Nutter Raises Minimum Wage For Most City Contract Workers
By Mike Dunn
PHILADELPHIA (CBS) — In a stark about-face, Mayor Michael Nutter has decided to raise the minimum wage that companies doing business with the city must pay to their workers.
And he extended that requirement to subcontractors as well.
Nutter has long opposed raising the minimum wage required to be paid by firms with local government contracts, but he said he gradually changed his mind.
“This is something that’s been on my mind for a long, long time,” he said today. “I finally came to the conclusion that the unemployment rate is coming down, more and more people seem to be working, the city is doing a little better. And I came to the conclusion that we cannot leave folks behind — that if people are doing better in this city, that we need to make sure that some of that benefit is being spread to those who need it the most.”

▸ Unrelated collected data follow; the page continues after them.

(** The identifier is a key that is in no store: not in the networked
    backend, not in the encrypted cache, not in the unencrypted one. *)
Definition absent (id : string) (w : World) : Prop :=
  Obj.key id = true
  /\ remote w !! id = None
  /\ forall o, stored w o -> Obj.get id o = None.

(** What [incrementScanCount] and its caller write to the console. *)
Definition tracking_messages : list string :=
  ["Scan count incremented for:"; "Scan count incremented locally for:";
   "Error incrementing scan count:"; "Scan tracking failed:"].

(** Between [w] and [w'] the console gained no message of scan tracking. *)
Definition untracked (w w' : World) : Prop :=
  exists events,
    console w' = events ++ console w
    /\ Forall (fun e => ~ In (snd e) tracking_messages) events.

(** Between [w] and [w'] the console gained messages, the last of them
    one of scan tracking. *)
Definition tracked (w w' : World) : Prop :=
  exists l m events,
    console w' = (l, m) :: events ++ console w /\ In m tracking_messages.

(** What [redirectToOriginal] makes the page show for a content. *)
Definition classify `{Platform} (content : string) : Page :=
  let sanitizedText := SecurityUtils.sanitizeText content in
  if QRRedirectManager.isValidURL sanitizedText
  then PageNavigated sanitizedText
  else PageText (SecurityUtils.sanitizeText sanitizedText).

(** What a source of [init] does when the identifier is absent. *)
Definition misses (source : JS (option QR.data)) (id : string) : Prop :=
  forall w,
    absent id w ->
    exists w',
      source w = (Return None, w')
      /\ absent id w'
      /\ untracked w w'
      /\ remote w' = remote w
      /\ page w' = page w.

(** No character of [s] is the underscore. *)
Fixpoint plain (s : string) : Prop :=
  match s with
  | EmptyString => True
  | String c s' => c <> "_"%char /\ plain s'
  end.

(** Older or of the same age. *)
Definition not_newer (a b : string * QR.data) : Prop :=
  QR.createdAt (snd a) <= QR.createdAt (snd b).

(** What [getItem] would return for ['qr-codes']. *)
Definition readable (w : World) : option Obj.t :=
  match result (CryptoManager.getItem "qr-codes") w with
  | Return v => v
  | Throw _ => None
  end.

(** The browser can encrypt and store: [window.crypto.subtle] works,
    [localStorage] takes writes, and the key slot is empty or holds a
    key. *)
Definition healthy (w : World) : Prop :=
  crypto_ok w = true
  /\ quota_exceeded w = false
  /\ (localStorage w !! "app_crypto_key_v2" = None
      \/ exists k, localStorage w !! "app_crypto_key_v2" = Some (RawKey k)).

(** ** Statements of the specification that the code does not meet *)

(** C8 as the specification words it: the identifier is the timestamp
    in base 36, a separator, and a suffix of at least nine characters. *)
Definition newId_claim (w : World) : Prop :=
  exists suffix,
    result FirebaseManager.generateUniqueId w
    = Return (Base36.toString (clock w) +:+ "_" +:+ suffix)
    /\ (9 <= String.length suffix)%nat.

And, with that, Nutter signed an executive order that does two things: it extends the living wage requirement to subcontractors, and secondly, effective next January, it raises the wage rate from $10.88 an hour to $12 an hour.
Nutter’s attorneys had previously said that subcontractors were not bound by the living wage provisions that apply to primary contractors.
The mayor said he was convinced to do this both by urgings to all mayors by President Obama, and by the local work of city councilman-at-large Wilson Goode Jr.
Goode sponsored a ballot referendum that will be put to city voters in two weeks on extending the requirement to subcontractors.
“People working for the minimum wage are often being exploited,” said Goode, who was present as Nutter signed the executive order, “so public money shouldn’t be invested in poverty wages. Today we will help even more employees receive a better wage, one with more dignity.”
Goode has been a vocal advocate for employees of subcontractors at Philadelphia International Airport, who have mounted a long campaign to get those firms to pay better wages (see related story). The workers complained that they were being paid less than the federal minimum wage because travelers could tip them — though tips were, in fact, rare.
Nutter’s original opposition to Goode’s efforts came out of concern for local businesses still recovering from the recession. At the ceremony, though, he called on local firms — even those not receiving city contracts — to pay workers better.
“I want to ask you, before you look at your financial bottom, to look into the eyes and hearts and souls of your workers first. I want you to look at the cost of living in this city, and the minimum wage. And if you can afford it, and if you have the capacity to do it, give your own employees a raise,” Nutter said.